丸の内の 「タニタ食堂」 の入り口には無料で利用できる体組成計を設置した。靴を履いたまま計測ができ、性別や年齢、身長などの情報を入力すると、体重や体脂肪率、筋肉量、推定骨量などの結果が出る。
「かくれ肥満」 や 「標準」 、「運動不足」 「筋肉質」 などの体形判定が表示される。標準体形の人には 「アーモンドミルク」 、細身筋肉質の人には 「タニタ食堂の野菜ジュース」 など体形別におすすめの食材なども表示し、食事の際に追加できる。
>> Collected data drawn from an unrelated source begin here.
(** A step of a goroutine keeps the run alive, and what it takes from its entry it adds. *)
Lemma go_step_alive v n done g (st : pipe) g' st' :
  pl_ctx st = None → no_hash_error g → idle_batcher v n (pl_batcher st) → go_step done g st = Some (g', st') →
  pl_ctx st' = None ∧ pl_errs st' = pl_errs st ∧ pl_hashErrs st' = pl_hashErrs st ∧ pl_gos st' = pl_gos st ∧ no_hash_error g'
  ∧ idle_batcher v n (pl_batcher st') ∧ weight st' + fg g' = weight st + fg g.
Proof.
  intros Hc Hn Hb. unfold weight. destruct g; simpl; rewrite ?Hc; try done.
  - pose proof (Hexc ep (pl_handlers st)) as He. destruct (excHandler ep (pl_handlers st)) as [e s]. simpl in He. subst e.
    intros [= <- <-]. simpl. rewrite We, We'. done.
  - rewrite enrichOne_ok. intros [= <- <-]. rewrite Wr, Wr', Wo. done.
  - destruct done; [done |]. intros (p & Hp & [= -> ->])%fmap_Some_1. simpl. rewrite (pool_send_weight _ _ _ _ _ Hp), Wo, Wk.
    split_and!; (done || lia).
  - pose proof (Hcom cp (pl_handlers st)) as He. destruct (comHandler cp (pl_handlers st)) as [e s]. simpl in He. subst e.
    rewrite Wc, Wc'. destruct (commonPathToBatchOp cp); intros [= <- <-]; done.
  - intros Hs. destruct Hb as (B1 & B2 & B3).
    assert ((if exclusive then enqueue else enqueue) None op (pl_batcher st)
            = (None, mkGB (gq_pending (pl_batcher st) ++ [op]) false (gq_view (pl_batcher st)) (gq_flushes (pl_batcher st)))) as E.
    { destruct exclusive; unfold enqueue, gb_queue; by rewrite B1. }
    rewrite E in Hs. injection Hs as <- <-. simpl. pose proof (Ws (pl_excHandled st) (pl_comHandled st) (gq_pending (pl_batcher st)) exclusive op).
    split_and!; (done || lia).
  - intros [= <- <-]. simpl. rewrite Wk. destruct exclusive; rewrite ?Wx, ?Wy; split_and!; (done || lia).
  - intros (st1 & Hr & [= -> ->])%fmap_Some_1. pose proof (release_weight _ _ _ Hr) as Hw. unfold weight in Hw. rewrite Wk, W0.
    destruct (release_errs _ _ _ Hr) as [-> ->]. destruct (release_rank _ _ _ Hr) as [_ Hg].
    assert (pl_hashErrs st1 = pl_hashErrs st ∧ pl_batcher st1 = pl_batcher st) as [-> E]
      by by destruct k; simpl in Hr; apply fmap_Some_1 in Hr as (p & _ & ->).
    rewrite E in *. split_and!; try done. lia.
Qed.
Lemma disk_of_lookup r es p :
  Forall seg r → Forall (λ pi, Forall seg pi.1) es → Forall seg p →
  disk_of r es !! abs_path (r ++ p) = snd <$> List.find (λ pi, bool_decide (pi.1 = p)) es.
Proof.
  intros Sr Hes Sp. unfold disk_of. induction Hes as [|[q i] es Sq _ IH]; [apply lookup_empty |]. simpl in *.
  destruct (decide (q = p)) as [->|Hne].
  - by rewrite lookup_insert_eq, bool_decide_eq_true_2.
  - rewrite bool_decide_eq_false_2, lookup_insert_ne; [done | | done].
    intros E%abs_path_inj; [| by apply Forall_app..]. by apply app_inv_head in E.
Qed.

Lemma disk_of_clean r es : Forall seg r → Forall (λ pi, Forall seg pi.1) es → clean_disk (disk_of r es).
Proof.
  intros Sr Hes k i Hk. apply elem_of_list_to_map_2, list_elem_of_fmap in Hk as ([q j] & [= -> _] & Hin).
  exists (r ++ q). split; [| done]. apply Forall_app. split; [done |]. by apply (Forall_elem _ _ _ Hes Hin).
Qed.

Section sample.
Let file (size : Z) : FileInfo := mkInfo 420 size 0 None.
Let dir : FileInfo := mkInfo (ModeDir + 493) 0 0 None.

Definition sample_entries : list (list string * FileInfo) :=
  [(["a"], file 3); (["d"], dir); (["d"; "x"], file 2); (["s"], file 4); (["t"], file 5)].
Definition sample_merged : disk := disk_of ["m"] sample_entries.
End sample.

Lemma sample_entries_seg : Forall (λ pi, Forall seg pi.1) sample_entries.
Proof. apply (bool_decide_unpack _). vm_compute. exact I. Defined.

Lemma overlay_none l u p : lookup_path l p = None → lookup_path u p = None → overlay l u p = None.
Proof. intros Hl Hu. unfold overlay. rewrite Hl, Hu. by destruct (existsb _ _). Qed.

(** A path that is neither in the sample nor in its disk. *)
Ltac outside :=
  rewrite overlay_none by (unfold sample_lower, sample_upper; simpl; repeat (rewrite decide_False by congruence; simpl); done);
  unfold sample_entries; simpl; repeat (rewrite bool_decide_eq_false_2 by congruence; simpl); done.

Lemma sample_merged_at : merged_at ["m"] sample_lower sample_upper sample_merged.
Proof.
  intros p Np Sp. unfold sample_merged.
  rewrite disk_of_lookup; [| apply (bool_decide_unpack _); vm_compute; exact I | apply sample_entries_seg | done].
  destruct p as [|n q]; [done |]. clear Np Sp.
  destruct (decide (n = "a")) as [->|Ha]; [destruct q; [done | outside] |].
  destruct (decide (n = "s")) as [->|Hs]; [destruct q; [done | outside] |].
  destruct (decide (n = "t")) as [->|Ht]; [destruct q; [done | outside] |].
  destruct (decide (n = "d")) as [->|Hd]; [| outside].
  destruct q as [|n q]; [done |].
  destruct (decide (n = "x")) as [->|Hx]; [destruct q; [done | outside] | outside].
Qed.

(** The file of the upper directory at the name of a lower directory is gone; the one at a name
    of its own stays, and so does the one that differs. *)
Lemma delete_engine_witness :
  ∃ sched bsched res m',
    delete_run sample_Join sample_ReadDir sample_Stat sample_Stat size_equal 3 sample_classifier sample_limits 2 [] sched bsched
      (mkFSView (abs_path ["m"]) sample_merged) = Some (res, mkFSView (abs_path ["m"]) m')
    ∧ pr_Err res = None ∧ replaced sample_lower sample_upper ["s"]
    ∧ m' !! abs_path ["m"; "s"] = None ∧ is_Some (m' !! abs_path ["m"; "t"]) ∧ is_Some (m' !! abs_path ["m"; "a"]).
Proof.
  assert (replaced sample_lower sample_upper ["s"]) as Hrep by (eexists; eexists; split; [| split; [| split]]; reflexivity).
  destruct (delete_engine sample_Join sample_ReadDir sample_Stat sample_Stat size_equal 3 sample_classifier sample_limits 2 []
    sample_lower sample_upper ["m"] sample_merged) as [_ H].
  - unfold limits_ok. simpl. lia.
  - lia.
  - vm_compute. repeat constructor.
  - reflexivity.
  - apply sample_wf.
  - apply sample_disk.
  - reflexivity.
  - apply sample_wf.
  - apply sample_disk.
  - reflexivity.
  - apply (bool_decide_unpack _). vm_compute. exact I.
  - apply disk_of_clean; [apply (bool_decide_unpack _); vm_compute; exact I | apply sample_entries_seg].
  - apply sample_merged_at.
  - intros. apply size_equal_ok.
  - intros a b li ui Hne. unfold size_equal. by rewrite decide_False.
  - pose (sched := round_robin 24 8).
    pose (bsched := replicate 8 (LMain false) ++ [LWorker 0; LWorker 0; LWorker 1; LWorker 1] ++ replicate 4 (LMain false)).
    assert (is_Some (delete_run sample_Join sample_ReadDir sample_Stat sample_Stat size_equal 3 sample_classifier sample_limits 2 [] sched bsched
      (mkFSView (abs_path ["m"]) sample_merged))) as [[res v] E] by (vm_compute; eexists; reflexivity).
    destruct (H sched bsched res v) as (Herr & m' & -> & Hin & _).
    + apply round_robin_moves.
    + unfold alive. apply (bool_decide_unpack _). vm_compute. exact I.
    + exact E.
    + exists sched, bsched, res, m'. split; [exact E |]. split; [exact Herr |]. split; [exact Hrep |]. clear E sched bsched.
      split; [| split].
      * destruct (m' !! abs_path ["m"; "s"]) as [i|] eqn:Hs; [exfalso | reflexivity].
        apply (Hin ["s"] i) in Hs as (_ & _ & _ & _ & Hn); [exact (Hn Hrep) | discriminate |].
        apply (bool_decide_unpack _). vm_compute. exact I.
      * eexists. apply (Hin ["t"]); [discriminate | apply (bool_decide_unpack _); vm_compute; exact I |].
        eexists. split; [reflexivity | split; [reflexivity | split; intros (t & t' & Ht & _); discriminate Ht]].
      * eexists. apply (Hin ["a"]); [discriminate | apply (bool_decide_unpack _); vm_compute; exact I |].
        eexists. split; [reflexivity | split; [reflexivity | split]].
        -- intros (t & t' & [= <-] & [= <-] & _ & _ & _ & He). vm_compute in He. discriminate He.
        -- intros (t & t' & [= <-] & [= <-] & Hd & _). discriminate Hd.
Defined.
Definition GetNetwork `{BuildkitPB} : State → cells → option Z * cells := get_as keyNetwork pb_NetMode_UNSET as_netmode.
Definition GetPlatform : State → cells → option (option Platform) * cells := get_as keyPlatform None as_platform.
Definition GetDir : State → cells → option string * cells := get_as keyDir EmptyString as_string.
Definition GetArgs : State → cells → option (list string) * cells := get_as keyArgs [] as_strings.
Definition GetEnv : State → cells → option EnvList * cells := get_as keyEnv NewEnvList as_env.
Definition GetUser : State → cells → option string * cells := get_as keyUser EmptyString as_string.
Definition GetHostname : State → cells → option string * cells := get_as keyHostname EmptyString as_string.
Definition GetExtraHosts : State → cells → option (list HostIP) * cells := get_as keyExtraHost [] as_hosts.

(** ** Transformers *)

Definition StateTransformer := State → result State.
Definition NoopTransformer : StateTransformer := Ok.

(** [ChainTransformer], and [Apply] and [ChainResolver], which do the same *)
Fixpoint ChainTransformer (c : list StateTransformer) (s : State) : result State :=
  match c with
  | [] => Ok s
  | t :: c' => match t s with Err e => Err e | Ok s => ChainTransformer c' s end
  end.

Definition PredicateTransformer (pred : State → bool) (t : StateTransformer) (s : State) : result State :=
  if pred s then t s else Ok s.

Definition OnlyScratch (s : State) : bool := bool_decide (State_Output s = None).
Definition OnlyNonScratch (s : State) : bool := negb (OnlyScratch s).

(** ** Lookup *)

Lemma getValue_here k s v cs :
  getValue k (withValue k v s) cs =
  match v with
  | LConst v => (Some (Some v), cs)
  | LAddEnv n v =>
      match getValue keyEnv s cs with
      | (Some None, cs) => (Some (Some (AnyEnv (el_Set n v NewEnvList))), cs)
      | (Some (Some (AnyEnv e)), cs) => (Some (Some (AnyEnv (el_Set n v e))), cs)
      | (_, cs) => (None, cs)
      end
  | LDir c =>
      let value := default EmptyString (cs !! c) in
      if path_IsAbs value then (Some (Some (AnyString value)), cs)
      else
        match getValue keyDir s cs with
        | (Some None, cs) => (Some (Some (AnyString (default EmptyString (cs !! c)))), cs)
        | (Some (Some (AnyString prev)), cs) =>
            let value := default EmptyString (cs !! c) in
            if decide (prev = EmptyString) then (Some (Some (AnyString value)), cs)
            else (Some (Some (AnyString (path_join [prev; value]))), <[c := path_join [prev; value]]> cs)
        | (_, cs) => (None, cs)
        end
  | LExtraHost h =>
      match getValue keyExtraHost s cs with
      | (Some None, cs) => (Some (Some (AnyHosts [h])), cs)
      | (Some (Some (AnyHosts l)), cs) => (Some (Some (AnyHosts (l ++ [h]))), cs)
      | (_, cs) => (None, cs)
      end
  | LUlimit u =>
      match getValue keyUlimit s cs with
      | (Some None, cs) => (Some (Some (AnyUlimits [u])), cs)
      | (Some (Some (AnyUlimits l)), cs) => (Some (Some (AnyUlimits (l ++ [u]))), cs)
      | (_, cs) => (None, cs)
      end
  end.
Proof. simpl. rewrite decide_True by done. by destruct v. Qed.

Lemma getValue_skip k s cs :
  st_key s ≠ Some k → getValue k s cs = match st_prev s with Some p => getValue k p cs | None => (Some None, cs) end.
Proof. destruct s as [o p k' v co]. simpl. intros Hk. by rewrite decide_False. Qed.

Lemma getValue_other k k' v s cs : k' ≠ k → getValue k (withValue k' v s) cs = getValue k s cs.
Proof. intros Hk. rewrite getValue_skip; [done |]. simpl. congruence. Qed.

(** ** Types *)

(** The values that belong under a key *)
Definition has_type (k : contextKey) (v : any) : bool :=
  match k, v with
  | keyArgs, AnyStrings _ | keyDir, AnyString _ | keyEnv, AnyEnv _ | keyExtraHost, AnyHosts _ | keyHostname, AnyString _
  | keyUlimit, AnyUlimits _ | keyUser, AnyString _ | keyCgroup, AnyString _ | keyPlatform, AnyPlatform _
  | keyNetwork, AnyNetMode _ | keySecurity, AnySecurityMode _ | keyOther _, _ => true
  | _, _ => false
  end.

Definition lazy_type (k : contextKey) (v : lazy) : bool :=
  match v with
  | LConst v => has_type k v
  | LAddEnv _ _ => bool_decide (k = keyEnv)
  | LDir _ => bool_decide (k = keyDir)
  | LExtraHost _ => bool_decide (k = keyExtraHost)
  | LUlimit _ => bool_decide (k = keyUlimit)
  end.

Fixpoint typed (s : State) : bool :=
  match s with
  | mkState _ prev key value _ =>
      match key, value with
      | Some k, Some v => lazy_type k v
      | None, None => true
      | _, _ => false
      end
      && match prev with Some p => typed p | None => true end
  end.

(** The states that a client can make, with what its own packages store; the keys of this
    package have a type that other packages cannot name. *)
Inductive built : State → Prop :=
  | built_New o : built (NewState o)
  | built_WithOutput o s : built s → built (WithOutput o s)
  | built_WithValue name v s : built s → built (WithValue (keyOther name) v s)
  | built_Defaults co s : built s → built (SetMarshalDefaults co s)
  | built_Reset other s : built other → built s → built (Reset other s)
  | built_Env k v s : built s → built (addEnv k v s)
  | built_Dir c s : built s → built (withValue keyDir (LDir c) s)
  | built_User u s : built s → built (setUser u s)
  | built_Hostname h s : built s → built (hostname h s)
  | built_Platform p s : built s → built (setPlatform p s)
  | built_Network m s : built s → built (NetworkOption m s)
  | built_Security m s : built s → built (SecurityOption m s)
  | built_Args a s : built s → built (ArgsOption a s)
  | built_Host h ip s : built s → built (ExtraHostOption h ip s)
  | built_Ulimit n x y s : built s → built (UlimitOption n x y s)
  | built_Cgroup c s : built s → built (CgroupParentOption c s).
Lemma marshalVertex_ok n : marshal_ok n.
Proof.
  induction n as [|n IH]; intros v ms σ A D Hn Hinv Hok Hg HA; [lia |]. cbn [marshalVertex].
  case_decide as Hv.
  { exists (Ok ms), σ. split_and!; try done. exists D. rewrite (g_vertices _ _ _ _ Hg) in Hv.
    apply elem_of_union in Hv as [Hv|Hv]; [apply HA in Hv as [_ Hv]; lia |]. naive_solver. }
  destruct (gl_Inputs σ v Hinv Hok) as (l & σ1 & E1 & Hinv1 & Hle1 & Hfin & Hout & Hedge). unfold bindM at 1. rewrite E1.
  assert (below n σ1 v ({[v]} ∪ A)) as Hb.
  { apply (below_le n σ); [done |]. split_and!; [done | lia |]. intros w [->%elem_of_singleton|[Hw Hr]%HA]%elem_of_union; split; (done || lia). }
  destruct (marshal_inputs n v ({[v]} ∪ A) l IH (enter v ms) σ1 D Hb) as (r & σ2 & E2 & Hinv2 & Hle2 & Hp).
  { intros o Ho. split; [by apply Hout |]. intros w Ew. apply Hedge. by exists o. }
  { done. } { apply good_enter, (good_le σ); done. }
  unfold bindR at 1, bindM at 1. fold (marshal_input n). rewrite E2. destruct r as [ms2|e].
  2: { exists (Err e), σ2. split_and!; [done | done | by trans σ1 |]. destruct Hp as (w & s1 & s2 & Hw%tc_rtc & Hrest). by exists w, s1, s2. }
  destruct Hp as (D2 & Hg2 & HD2 & HX2 & Hfrom2). destruct (below_le n σ1 σ2 v _ Hle2 Hb) as (Hok2 & _).
  destruct (gl_Marshal σ2 v Hinv2 Hok2) as (r & σ3 & E3 & Hinv3 & Hle3 & Hfix).
  unfold bindR, bindM. rewrite E3. assert (gl_le σ σ3) as Hle by (trans σ1; [done | by trans σ2]). destruct r as [m|e].
  2: { exists (Err e), σ3. split_and!; [done.. |]. by exists v, σ2, σ3. }
  assert (gl_le σ1 σ3) as Hle13 by (by trans σ2).
  exists (Ok (emit m ms2)), σ3. split_and!; [done.. |]. exists ({[v]} ∪ D2). split_and!.
  - apply good_emit; [done | by apply (gl_ok_le σ2) | by apply (gl_final_le σ1) | by apply (good_le σ2) | by apply Hfix |].
    intros w Hw%(gl_final_le σ1 σ3 v Hle13 Hfin). apply Hedge in Hw as (o & Ho & Ew). apply HX2. by exists o.
  - set_solver.
  - set_solver.
  - intros w [->%elem_of_singleton|Hw]%elem_of_union; [by right |]. apply Hfrom2 in Hw as [Hw|Hw]; [by left | right].
    by apply (rtc_le σ2), tc_rtc.
Qed.
End marshal.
店内では、タニタが製造した冷凍食品を販売する自動販売機も設置した。
学べること
ではタニタの挑戦的な事例から、学べることを掘り下げていきましょう。
タニタの 「実験」 の狙い
タニタは丸の内の食堂をリニューアルするとともに、単に食事メニューを提供することだけにとどまらない取り組みを始めました。
たとえば、お店の入口には無料で利用できる体組成計を置いています。お客さんは靴を履いたまま計測でき、体重や体脂肪率、筋肉量、推定骨量などがその場でわかります。
測定結果から1人ひとりの体形別におすすめの食材が提案され、お客さんが食事メニューに追加できるようにしました。メニューの提案が自然なかたちでできる仕組みになっています。
タニタの食堂では、お客さんの利用や購入状況のデータだけではなく、タニタの食堂で直接お客さんの振る舞いや反応も見られます。自分たちの新しい取り組みや提案が効果的なのか、お客さんが喜んでくれるかを直に把握することができます。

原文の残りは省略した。